POWERHOUSE, PERFECTIONIST, AND THE ‘Michelangelo of Philadelphia’ is merely a sampling of the adjectives and phrases used to describe Marissa Cianciulli — a signpainter and businesswoman — by her nominators. At present, Cianciulli is the owner of Super Signs, which has locations in Philadelphia (her home city) and Los Angeles (her current home). In LA, she is also a motion picture sign writer. Cianciulli has painted signs on the sets for shows such as American Horror Story and Penny Dreadful, and she recently ran the signshop at CBS Studios for SEAL Team.

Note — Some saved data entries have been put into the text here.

(** * Resilient JSON-RPC invocation layer: model and properties

    A shallow embedding of the TypeScript sources
      - utils/api-utils.ts   (handleError, apiRequestWithTimeout,
                              validateApiResponse, retryApiRequest),
      - utils/rpc-factory.ts (RpcFactory.createRequest, callRpcMethod),
      - clients/rpc-api-client.ts (RpcAPIClient),
      - builders/rpc-test-scenario-builder.ts (RpcTestScenarioBuilder),
    followed by the properties of the specification that concern them.

    Conventions of the model.
      - JavaScript values are the inductive type [JsVal]; numbers are
        restricted to integers (the sources only compare a length with 0).
      - An asynchronous computation [() => Promise<T>] is a function
        [W -> Outcome T * W]: it is run from a world [W] and yields either a
        value or a thrown value, together with the world it leaves behind.
        All awaits of the sources are sequential, so state passing is exact
        except under [Promise.race], whose treatment is described at
        [apiRequestWithTimeout].
      - Time is counted in milliseconds; every action of the model
        settles (an action that never settles is not represented).
      - Output to the console is not modelled. *)

From Stdlib Require Import ZArith NArith List String Ascii Bool Arith Lia.
From Stdlib Require Import Numbers.DecimalString.
Import ListNotations.

Set Warnings "-register-all".

Open Scope string_scope.
Open Scope list_scope.

(* ================================================================== *)
(** * JavaScript values                                                 *)
(* ================================================================== *)

Inductive JsVal : Type :=
| JUndefined
| JNull
| JBool (b : bool)
| JNum (n : Z)
| JStr (s : string)
| JArr (items : list JsVal)
| JObj (props : list (string * JsVal)).

(** [ToBoolean]: the values for which [if (v)] takes the else branch are
    undefined, null, false, 0 and the empty string. *)
Definition truthy (v : JsVal) : bool :=
  match v with
  | JUndefined | JNull => false
  | JBool b => b
  | JNum n => negb (n =? 0)%Z
  | JStr s => negb (s =? EmptyString)
  | JArr _ | JObj _ => true
  end.

Definition nullish (v : JsVal) : bool :=
  match v with
  | JUndefined | JNull => true
  | _ => false
  end.

(** [v === null] *)
Definition is_null (v : JsVal) : bool :=
  match v with
  | JNull => true
  | _ => false
  end.

Definition string_of_Z (n : Z) : string :=
  NilZero.string_of_int (Z.to_int n).

(** [ToString], as applied by template literals and by [RegExp.test].
    An integer is written in decimal; an array is joined with commas,
    undefined and null elements giving the empty string; a plain object
    gives "[object Object]".  This is the conversion of JavaScript on the
    [printable] values below.  Outside of them it is not: a number beyond
    2^53 prints rounded, or with an exponent from 10^21 on, and an object
    that has a property [toString] of its own (which in a decoded JSON
    body is never a function) makes the conversion throw a [TypeError].
    Statements about the message or the class of a failure on a path that
    converts a value are therefore made for [printable] values. *)
Fixpoint ToString (v : JsVal) : string :=
  match v with
  | JUndefined => "undefined"
  | JNull => "null"
  | JBool true => "true"
  | JBool false => "false"
  | JNum n => string_of_Z n
  | JStr s => s
  | JArr items =>
      String.concat ","
        (map (fun e => match e with
                       | JUndefined | JNull => EmptyString
                       | _ => ToString e
                       end) items)
  | JObj _ => "[object Object]"
  end.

After studying illustration at Moore College of Art & Design in Philadelphia, Cianciulli worked as a graphic designer for a music venue, where she was also tasked with replicating or restoring old signs. A self-taught signpainter growing in confidence, she eventually went solo. “I wanted to pay homage to handpainted signs in Philadelphia, using techniques from mid-century American advertising,” she said. “Handpainted signs are all about pure craftsmanship, and I knew I had what it took to do it.” She rented a space that had been vacant for 15-20 years as the original location for Super Signs. After spending a few years operating Super Signs as a sole proprietor, Cianciulli redesignated Super Signs as an LLC in 2017, the first woman-owned sign business in Philadelphia. According to Cianciulli, she endured rough moments breaking into what is a male-dominated industry, but believes her hard work and talent has guided her to the success that she has achieved.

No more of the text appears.